-- Input for this task --
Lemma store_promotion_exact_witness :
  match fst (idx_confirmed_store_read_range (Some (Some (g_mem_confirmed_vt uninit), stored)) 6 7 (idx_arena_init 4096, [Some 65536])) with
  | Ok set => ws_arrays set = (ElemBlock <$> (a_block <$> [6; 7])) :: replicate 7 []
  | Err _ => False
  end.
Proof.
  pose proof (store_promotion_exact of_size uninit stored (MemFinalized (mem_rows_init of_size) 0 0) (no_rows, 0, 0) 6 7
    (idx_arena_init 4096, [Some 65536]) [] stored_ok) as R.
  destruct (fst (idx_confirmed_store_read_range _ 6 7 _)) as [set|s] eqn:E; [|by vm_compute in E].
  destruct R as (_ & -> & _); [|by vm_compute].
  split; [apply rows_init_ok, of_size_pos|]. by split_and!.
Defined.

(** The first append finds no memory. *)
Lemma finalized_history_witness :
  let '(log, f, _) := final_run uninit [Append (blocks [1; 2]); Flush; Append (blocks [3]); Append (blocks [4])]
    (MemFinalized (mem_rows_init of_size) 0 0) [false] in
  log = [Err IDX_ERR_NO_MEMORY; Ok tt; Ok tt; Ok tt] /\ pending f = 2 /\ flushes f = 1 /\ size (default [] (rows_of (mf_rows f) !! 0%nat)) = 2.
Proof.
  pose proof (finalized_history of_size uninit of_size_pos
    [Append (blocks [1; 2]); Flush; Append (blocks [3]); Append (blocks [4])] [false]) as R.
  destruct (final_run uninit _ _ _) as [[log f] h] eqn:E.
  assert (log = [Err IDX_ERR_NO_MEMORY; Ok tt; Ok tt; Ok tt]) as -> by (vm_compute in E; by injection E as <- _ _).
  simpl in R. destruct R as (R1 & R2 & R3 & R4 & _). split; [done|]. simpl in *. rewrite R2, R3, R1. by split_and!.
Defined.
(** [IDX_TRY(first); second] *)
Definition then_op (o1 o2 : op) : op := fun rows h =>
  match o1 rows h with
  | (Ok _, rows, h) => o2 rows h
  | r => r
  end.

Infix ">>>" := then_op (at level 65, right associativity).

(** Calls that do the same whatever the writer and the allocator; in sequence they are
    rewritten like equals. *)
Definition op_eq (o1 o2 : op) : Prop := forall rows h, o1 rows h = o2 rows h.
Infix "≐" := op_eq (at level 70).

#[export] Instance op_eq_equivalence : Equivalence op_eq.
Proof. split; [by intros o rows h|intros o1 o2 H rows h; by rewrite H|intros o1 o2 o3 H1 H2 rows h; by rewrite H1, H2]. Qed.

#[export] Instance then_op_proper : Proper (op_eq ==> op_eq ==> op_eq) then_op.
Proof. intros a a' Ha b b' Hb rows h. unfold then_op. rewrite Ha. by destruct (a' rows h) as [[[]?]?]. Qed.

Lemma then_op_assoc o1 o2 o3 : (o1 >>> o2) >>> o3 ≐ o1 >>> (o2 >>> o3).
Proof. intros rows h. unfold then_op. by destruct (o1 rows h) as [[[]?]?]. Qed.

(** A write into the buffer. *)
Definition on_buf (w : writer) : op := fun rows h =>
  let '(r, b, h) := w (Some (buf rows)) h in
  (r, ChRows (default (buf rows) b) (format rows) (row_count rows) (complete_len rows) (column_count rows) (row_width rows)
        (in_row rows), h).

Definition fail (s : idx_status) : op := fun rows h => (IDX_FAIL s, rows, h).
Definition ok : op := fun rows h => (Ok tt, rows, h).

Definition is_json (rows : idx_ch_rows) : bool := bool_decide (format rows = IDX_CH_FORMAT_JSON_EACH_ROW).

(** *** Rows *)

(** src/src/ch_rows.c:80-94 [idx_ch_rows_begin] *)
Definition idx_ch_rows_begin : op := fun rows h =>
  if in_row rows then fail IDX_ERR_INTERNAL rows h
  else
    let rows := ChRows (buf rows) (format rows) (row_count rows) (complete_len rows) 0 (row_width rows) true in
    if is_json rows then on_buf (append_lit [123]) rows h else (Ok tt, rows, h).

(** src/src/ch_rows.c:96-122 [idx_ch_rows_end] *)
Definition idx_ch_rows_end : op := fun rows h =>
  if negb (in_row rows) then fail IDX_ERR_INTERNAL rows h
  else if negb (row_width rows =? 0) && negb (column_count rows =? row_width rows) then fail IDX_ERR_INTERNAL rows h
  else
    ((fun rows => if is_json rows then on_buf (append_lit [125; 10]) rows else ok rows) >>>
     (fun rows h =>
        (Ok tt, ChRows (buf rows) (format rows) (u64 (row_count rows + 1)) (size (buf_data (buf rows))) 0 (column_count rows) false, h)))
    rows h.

-- Directions --
The stretch of entries above that starts with the line containing "rewritten like equals. *)" and goes on through the line containing "Lemma then_op_assoc o1" is to be transcribed exactly, and no other line is to be transcribed.

-- Reply to the exercise --
    rewritten like equals. *)
Definition op_eq (o1 o2 : op) : Prop := forall rows h, o1 rows h = o2 rows h.
Infix "≐" := op_eq (at level 70).

#[export] Instance op_eq_equivalence : Equivalence op_eq.
Proof. split; [by intros o rows h|intros o1 o2 H rows h; by rewrite H|intros o1 o2 o3 H1 H2 rows h; by rewrite H1, H2]. Qed.

#[export] Instance then_op_proper : Proper (op_eq ==> op_eq ==> op_eq) then_op.
Proof. intros a a' Ha b b' Hb rows h. unfold then_op. rewrite Ha. by destruct (a' rows h) as [[[]?]?]. Qed.

Lemma then_op_assoc o1 o2 o3 : (o1 >>> o2) >>> o3 ≐ o1 >>> (o2 >>> o3).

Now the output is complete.